Non-Linearity: Decision trees can model non-linear relationships in the data, allowing them to capture complex
patterns and interactions between variables. This is especially beneficial when the relationships are not easily
represented by linear models.
95. CONCLUSION
In conclusion, decision trees are powerful tools in the realm of data-driven decision-making. Their
simplicity, interpretability, and versatility make them valuable in various domains, from business
and finance to healthcare and beyond. Effective decision trees exhibit characteristics such as the
ability to handle both categorical and numerical data, automatic feature selection, scalability, and
the capacity to model non-linear relationships.
Their transparency allows decision-makers to understand and trust the decision-making process,
fostering confidence in the model's predictions.
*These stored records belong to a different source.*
(* ===== verification/KernelPmc.v ===== *)
(** [ebpf/node_pmc_monitor.c]: the sampling of the performance counters. *)
From Stdlib Require Import String.
From S2P Require Import Prelude RustStr CommonEbpf Carriers Drain Kernel.
Local Open Scope Z_scope.

(** [bpf_perf_event_read_value] of the three counters on a CPU; None is an
    error. *)
Record pmc_counters := {
  pc_cycles : option Z;
  pc_instructions : option Z;
  pc_stalls : option Z;
}.

Definition pc_wf (c : pmc_counters) : Prop :=
  Forall (fun o => match o with Some v => width 8 v | None => True end)
    [pc_cycles c; pc_instructions c; pc_stalls c].

Definition i64_cast (z : Z) : Z := if wrap64 z <=? I64_MAX then wrap64 z else wrap64 z - 2 ^ 64.

(** The counter as a signed value, -1 on an error. *)
Definition read_pmc (counter : option Z) : Z :=
  match counter with Some v => i64_cast v | None => -1 end.

(** None discards the reserved record. *)
Definition pmc_event_of (cfg : TapioConfig) (ctx : bpf_ctx) (c : pmc_counters) : option PmcEvent :=
  let cycles := read_pmc (pc_cycles c) in
  let instructions := read_pmc (pc_instructions c) in
  let stalls := read_pmc (pc_stalls c) in
  if (cycles <? 0) || (instructions <? 0) then None
  else
    let stalls := if stalls <? 0 then 0 else stalls in
    Some {| pe_config_generation := tc_generation cfg;
            pe_cpu := Z.of_nat (ctx_cpu ctx);
            pe_cycles := wrap64 cycles;
            pe_instructions := wrap64 instructions;
            pe_stall_cycles := wrap64 stalls;
            pe_timestamp := ctx_ktime_ns ctx |}.

Definition sample_pmc (ctx : bpf_ctx) (c : pmc_counters) (s : kstate unit) : kstate unit :=
  match enabled_config TAPIO_F_NODE_PMC s with
  | None => s
  | Some cfg => ringbuf_emit ctx 0 (write_pmc_event <$> pmc_event_of cfg ctx c) s
  end.

(** * The contract *)

#[export] Instance pmc_kernel : Program unit pmc_counters Empty_set := {
  prog_flag := TAPIO_F_NODE_PMC;
  prog_run := sample_pmc;
  prog_empty := tt;
  prog_evict _ m := m;
}.

Definition pmc_attempts (ctx : bpf_ctx) (c : pmc_counters) (s : kstate unit) : list attempt :=
  match enabled_config TAPIO_F_NODE_PMC s with
  | None => []
  | Some cfg => [(0%nat, write_pmc_event <$> pmc_event_of cfg ctx c)]
  end.

(** A counter the program accepts: read, and less than 2^63. *)
Definition counter_ok (counter : option Z) : Prop :=
  match counter with Some v => v <= I64_MAX | None => False end.

Lemma read_pmc_spec (counter : option Z) :
  match counter with Some v => width 8 v | None => True end ->
  (0 <= read_pmc counter <-> counter_ok counter) /\ (counter_ok counter -> counter = Some (read_pmc counter)).
Proof.
  unfold read_pmc, counter_ok, i64_cast, width. change (256 ^ Z.of_nat 8) with (2 ^ 64).
  destruct counter as [v|]; [|split; [lia|done]]. intros H.
  rewrite (wrap64_small v) by width_lia. destruct (Z.leb_spec v I64_MAX); split; try lia; try done; try tauto;
    width_lia.
Qed.

Lemma pmc_event_of_spec (cfg : TapioConfig) (ctx : bpf_ctx) (c : pmc_counters) :
  pc_wf c ->
  (counter_ok (pc_cycles c) /\ counter_ok (pc_instructions c) ->
   exists e, pmc_event_of cfg ctx c = Some e /\
     Some (pe_cycles e) = pc_cycles c /\ Some (pe_instructions e) = pc_instructions c /\
     (counter_ok (pc_stalls c) -> Some (pe_stall_cycles e) = pc_stalls c) /\
     (~ counter_ok (pc_stalls c) -> pe_stall_cycles e = 0)) /\
  (~ (counter_ok (pc_cycles c) /\ counter_ok (pc_instructions c)) -> pmc_event_of cfg ctx c = None).
Proof.
  intros Hwf. unfold pc_wf in Hwf. rewrite !Forall_cons in Hwf. destruct Hwf as (Hc & Hi & Hs & _).
  destruct (read_pmc_spec _ Hc) as [Hc1 Hc2], (read_pmc_spec _ Hi) as [Hi1 Hi2], (read_pmc_spec _ Hs) as [Hs1 Hs2].
  assert (Hsmall : forall o, counter_ok o -> 0 <= read_pmc o -> wrap64 (read_pmc o) = read_pmc o).
  { intros o Ho Hp. apply wrap64_small. split; [done|]. destruct o as [v|]; [|done]. simpl in *.
    unfold i64_cast in *. pose proof (wrap64_range v). destruct (Z.leb_spec (wrap64 v) I64_MAX); width_lia. }
  unfold pmc_event_of. split.
  - intros [Hok1 Hok2].
    destruct (Z.ltb_spec (read_pmc (pc_cycles c)) 0) as [|Hp1]; [apply Hc1 in Hok1; lia|].
    destruct (Z.ltb_spec (read_pmc (pc_instructions c)) 0) as [|Hp2]; [apply Hi1 in Hok2; lia|].
    eexists. split; [done|]. simpl. rewrite !Hsmall by done. split; [by rewrite <- Hc2|].
    split; [by rewrite <- Hi2|]. split.
    + intros Hok3. destruct (Z.ltb_spec (read_pmc (pc_stalls c)) 0) as [|Hp3]; [apply Hs1 in Hok3; lia|].
      by rewrite Hsmall, <- Hs2.
    + intros Hok3. destruct (Z.ltb_spec (read_pmc (pc_stalls c)) 0); [done|]. by destruct Hok3; apply Hs1.
  - intros Hno. destruct (Z.ltb_spec (read_pmc (pc_cycles c)) 0) as [|Hp1]; [done|].
    destruct (Z.ltb_spec (read_pmc (pc_instructions c)) 0) as [|Hp2]; [done|].
    destruct Hno. split; [by apply Hc1|by apply Hi1].
Qed.

Lemma pmc_event_wf (cfg : TapioConfig) (ctx : bpf_ctx) (c : pmc_counters) (e : PmcEvent) :
  ctx_wf ctx -> TapioConfig_wf cfg -> pmc_event_of cfg ctx c = Some e ->
  PmcEvent_wf e /\ pe_config_generation e = tc_generation cfg.
Proof.
  intros (Ht & _ & _ & _ & Hcpu) (_ & Hg & _). unfold pmc_event_of. destruct (_ || _); [done|].
  intros [= <-]. split; [|done]. unfold PmcEvent_wf. simpl. split_and!; auto with tapio.
Qed.

#[export, program] Instance pmc_contract : Contract unit pmc_counters Empty_set := {
  prog_attempts := pmc_attempts;
  prog_input_ok := pc_wf;
  prog_maps_ok _ := True;
  prog_record cfg data :=
    exists e, PmcEvent_wf e /\ pe_config_generation e = tc_generation cfg /\ data = write_pmc_event e;
}.
Next Obligation.
  intros ctx c s. exists s. split; [apply silent_refl|]. simpl. unfold sample_pmc, pmc_attempts.
  by destruct (enabled_config TAPIO_F_NODE_PMC s).
Qed.
Next Obligation. intros ctx c s E. unfold pmc_attempts. simpl in E. by rewrite E. Qed.
Next Obligation. done. Qed.
Next Obligation. done. Qed.
Next Obligation. done. Qed.
Next Obligation.
  intros ctx c s cfg a Hctx Hc _ E Hcfg Ha data Hd. unfold pmc_attempts in Ha. simpl in E. rewrite E in Ha.
  destruct Ha as [<-|[]]. simpl in Hd. destruct (pmc_event_of cfg ctx c) as [e|] eqn:Ee; [|done].
  injection Hd as <-. exists e. by destruct (pmc_event_wf cfg ctx c e Hctx Hcfg Ee).
Qed.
The feature importance insights provided by
decision trees contribute to a deeper understanding of the factors influencing outcomes.
96. CONCLUSION (Cont.)
Furthermore, the adaptability of decision trees to handle missing values and their
incorporation into ensemble methods like Random Forests enhance their robustness and
predictive performance. With proper pruning techniques, decision trees can generalize well
to new data, preventing overfitting.
Ultimately, decision trees offer a clear and accessible framework for navigating complex
decision spaces, making them an indispensable tool for those seeking actionable insights
and informed choices from their data.